The Upper East Health Service Workers Union (HSWU) of the Trade Union Congress has joined calls by their national leadership for the government to adhere to their pleas for better conditions of service.

The group is accusing the government of neglecting their concerns which include promotion arrears and salary distortions among others.

At a press conference in Bolgatanga on Monday, the Upper East Regional Principal Industrial Relations Officer of the Health Services Workers Union, Benedicta Azigeda asked the government to take urgent steps to resolve their concerns.

“We are all aware that the health sector is faced with numerous challenges in terms of working tools, equipment, etc. Health workers, in general, are exposed to numerous risks, yet we have been dedicated and committed in the discharge of our duties in a professional manner.”

“All letters, meetings, consultations of the Union with the government over the years was to collectively address our grievances to the government for redress and all have not been responded by our employer. We are saying that the government has taken the union for granted. Our employer has ignored us for far too long,” she stated.

This call by the health workers comes as a reiteration of calls by workers in various regions in the country.

In the Western Region, the Health Services Workers Union have resolved to join their leadership on an industrial action soon if government reneges on its obligation to address their salary distortions and discrimination against clinicians and non-clinicians amongst other concerns.

 

The Volta regional chapter of the Union has also threatened to go on a sit-down strike if their working conditions, including their market premiums which have remained static since 2012, are not reviewed.

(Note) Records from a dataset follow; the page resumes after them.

(* ===== verification/DirectorySpec.v ===== *)
(** * DirectorySpec: directories as lists of pages

    A directory in a view is a list of numbered pages, linked in a ring.  Adding and deleting
    entries, through the pointers of the view of a transaction, do to the list what they say
    and change nothing else in the view; iterating gives the entries in order. *)

From stdpp Require Import sorting.
From S2P Require Import Prelude Serializer ReadView RawStateTable ApplyStateTable ApplyView SField SOTemplate STObject STLedgerEntry STObjectSpec STObjectRead Directory.

Module DirectorySpec.
Import STObject ApplyView Directory.

Abbreviation D := STObject.
Abbreviation pointer := ApplyStateTable.pointer.

(** ** Iterating

    The entries that a caller sees who calls [cdirFirst], or [dirFirst], and then [cdirNext],
    or [dirNext], until it returns false; [r] is what the last call returned. *)

Section iterate.
Context (sha512Half : list Z → Z).

Abbreviation cdirNext := (cdirNext sha512Half).
Abbreviation cdirFirst := (cdirFirst sha512Half).
Abbreviation dirNext := (dirNext sha512Half).
Abbreviation dirFirst := (dirFirst sha512Half).

Fixpoint cdir_loop (fuel n : nat) (view : ReadView D) (uRootIndex : Z) (r : bool * SLE D * Z * Z) : result (list Z) :=
  match n with
  | O => Throw out_of_fuel
  | S n =>
      let '(found, sleNode, uDirEntry, uEntryIndex) := r in
      if found : bool then
        r ← cdirNext fuel view uRootIndex sleNode uDirEntry uEntryIndex;
        l ← cdir_loop fuel n view uRootIndex r;
        Ok (uEntryIndex :: l)
      else Ok []
  end.
(* ===== verification/SHAMapTreeNode.v ===== *)
(** * SHAMapTreeNode: the stored and the wire form of tree nodes

    Models [shamap/SHAMapTreeNode.h] and [shamap/impl/SHAMapTreeNode.cpp]: the hash of a
    node ([updateHash]), its three formats ([addRaw]) and reading them back ([make]), for
    leaves, inner nodes and version 2 inner nodes.  The child pointers, which no format
    carries, and [mSeq] are left out.  [sha512Half], the first half of SHA-512 (OpenSSL),
    is a parameter on the bytes hashed; [sha512Half (args...)] hashes the bytes of its
    arguments one after the other, integers in big-endian order. *)

From S2P Require Import Prelude Serializer SHAMap.

(** ** Prefixes of hashed objects *)

Definition HashPrefix (a b c : Z) : Z :=
  u32 (Z.shiftl (u32 (u32 (Z.shiftl (u32 (u32 (Z.shiftl a 8) + b)) 8) + c)) 8).

Definition transactionID : Z := HashPrefix 84 88 78. (* TXN *)
Definition txNode : Z := HashPrefix 83 78 68. (* SND *)
Definition leafNode : Z := HashPrefix 77 76 78. (* MLN *)
Definition innerNode : Z := HashPrefix 77 73 78. (* MIN *)
Definition innerNodeV2 : Z := HashPrefix 73 78 82. (* INR *)

Module SHAMapTreeNode.
Import Serializer.

Inductive SHANodeFormat := snfPREFIX | snfWIRE | snfHASH.

Abbreviation Item := (SHAMapItem (list Z)).

(** [SHAMapInnerNode], without the child pointers *)
Record Inner := mkInner { mHashes : list Z; mIsBranch : Z; mHash : Z }.

(** The concrete classes of [SHAMapAbstractNode] *)
Inductive AbstractNode :=
  | TreeNode (mItem : Item) (mType : TNType) (mHash : Z)
  | InnerNode (base : Inner)
  | InnerNodeV2 (base : Inner) (common_ depth_ : Z).

Definition isEmptyBranch (n : Inner) (m : Z) : bool := Z.land (mIsBranch n) (Z.shiftl 1 m) =? 0.
Definition isEmpty (n : Inner) : bool := mIsBranch n =? 0.

Definition branches : list Z := seqZ 0 16.

Definition getBranchCount (n : Inner) : Z :=
  foldl (λ count i, if negb (isEmptyBranch n i) then count + 1 else count) 0 branches.

Definition getChildHash (n : Inner) (m : Z) : Z := default 0 (mHashes n !! Z.to_nat m).

(** [SHAMapInnerNode (seq)] *)
Definition newInner : Inner := mkInner (replicate 16 0) 0 0.

(** ** Writing *)

(** [s.add256 (hh)] for every hash *)
Definition add256_all (s : Serializer.t) (hs : list Z) : Serializer.t :=
  foldl (λ s hh, (add256 s hh).1) s hs.

(** [SHAMapTreeNode::addRaw] *)
Definition addRaw_tree (item : Item) (type : TNType) (hash : Z) (s : Serializer.t)
    (format : SHANodeFormat) : Serializer.t :=
  match format with
  | snfHASH => (add256 s hash).1
  | snfPREFIX =>
      match type with
      | tnACCOUNT_STATE =>
          let s := (add32 s leafNode).1 in
          let s := (addRaw s (data_ item)).1 in
          (add256 s (tag_ item)).1
      | tnTRANSACTION_NM =>
          let s := (add32 s transactionID).1 in
          (addRaw s (data_ item)).1
      | tnTRANSACTION_MD =>
          let s := (add32 s txNode).1 in
          let s := (addRaw s (data_ item)).1 in
          (add256 s (tag_ item)).1
      end
  | snfWIRE =>
      match type with
      | tnACCOUNT_STATE =>
          let s := (addRaw s (data_ item)).1 in
          let s := (add256 s (tag_ item)).1 in
          (add8 s 1).1
      | tnTRANSACTION_NM =>
          let s := (addRaw s (data_ item)).1 in
          (add8 s 0).1
      | tnTRANSACTION_MD =>
          let s := (addRaw s (data_ item)).1 in
          let s := (add256 s (tag_ item)).1 in
          (add8 s 4).1
      end
  end.

(** One iteration of the compressed form: the hash and the branch *)
Definition addBranch (n : Inner) (s : Serializer.t) (i : Z) : Serializer.t :=
  if negb (isEmptyBranch n i) then
    let s := (add256 s (getChildHash n i)).1 in
    (add8 s i).1
  else s.

(** [SHAMapInnerNode::addRaw] *)
Definition addRaw_inner (n : Inner) (s : Serializer.t) (format : SHANodeFormat) : Serializer.t :=
  match format with
  | snfHASH => (add256 s (mHash n)).1
  | snfPREFIX =>
      let s := (add32 s innerNode).1 in
      add256_all s (mHashes n)
  | snfWIRE =>
      if getBranchCount n <? 12 then
        let s := foldl (addBranch n) s branches in
        (add8 s 3).1
      else
        let s := add256_all s (mHashes n) in
        (add8 s 2).1
  end.

(** [data.back () += 3] *)
Definition bump_last (l : list Z) : list Z :=
  match last l with
  | Some b => take (length l - 1) l ++ [u8 (b + 3)]
  | None => l
  end.
Local Unset Elimination Schemes.
Inductive node :=
| Group (members : list (string * node))
| Dataset (d : dataset).
Local Set Elimination Schemes.

(** Induction over the tree: the members of a group satisfy the property. *)
Definition node_tree_ind (P : node -> Prop)
    (Hgroup : forall ms, Forall (fun kn => P kn.2) ms -> P (Group ms))
    (Hdataset : forall d, P (Dataset d)) : forall n, P n :=
  fix rec (n : node) : P n :=
    match n with
    | Group ms =>
        Hgroup ms
          ((fix all (ms : list (string * node)) : Forall (fun kn => P kn.2) ms :=
              match ms with
              | [] => List.Forall_nil _
              | kn :: rest => List.Forall_cons _ kn rest (rec kn.2) (all rest)
              end) ms)
    | Dataset d => Hdataset d
    end.

Record h5file := H5File {
  attrs : gmap string attrval;
  root : list (string * node)
}.

Definition empty_file : h5file := H5File ∅ [].

(** *** Association lists of group members *)
Section members.
Context {A : Type}.

Fixpoint assoc (k : string) (ms : list (string * A)) : option A :=
  match ms with
  | [] => None
  | (k', v) :: rest => if decide (k = k') then Some v else assoc k rest
  end.

Fixpoint assoc_remove (k : string) (ms : list (string * A)) : list (string * A) :=
  match ms with
  | [] => []
  | (k', v) :: rest =>
      if decide (k = k') then assoc_remove k rest else (k', v) :: assoc_remove k rest
  end.

Fixpoint assoc_replace (k : string) (v : A) (ms : list (string * A)) : list (string * A) :=
  match ms with
  | [] => []
  | (k', v') :: rest =>
      if decide (k = k') then (k', v) :: rest else (k', v') :: assoc_replace k v rest
  end.
End members.

(** *** Paths *)

(** The components of a path string: empty components (leading, doubled or
    trailing slashes) and [.] are skipped. *)
Definition is_component (c : string) : bool :=
  negb (bool_decide (c = "")) && negb (bool_decide (c = ".")).

Definition resolve (path : string) : list string :=
  filter (fun c => is_component c = true) (split "/" path).

(** [obj.name]: the absolute path of the object reached through the links
    [cs] from the root. *)
Fixpoint h5_name (cs : list string) : string :=
  match cs with
  | [] => ""
  | c :: cs' => "/" +:+ c +:+ h5_name cs'
  end.

(** [node[cs]] *)
Fixpoint get_node (cs : list string) (n : node) : option node :=
  match cs with
  | [] => Some n
  | c :: cs' =>
      match n with
      | Group ms => match assoc c ms with
                    | Some n' => get_node cs' n'
                    | None => None
                    end
      | Dataset _ => None
      end
  end.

The group says the failure of the government to automate their annual increases in pay at the Controller General’s department compels some members of the union to pay bribes at the department.

In July, nurses and other health personnel at the West Gonja Hospital at Damongo in the Savannah Region embarked on a sit down strike over what they say was management’s failure to come to the negotiation table over their allowances.

The nurses proposed that 10 percent of their basic salary be paid to them as monthly allowances but nothing was done in that regard.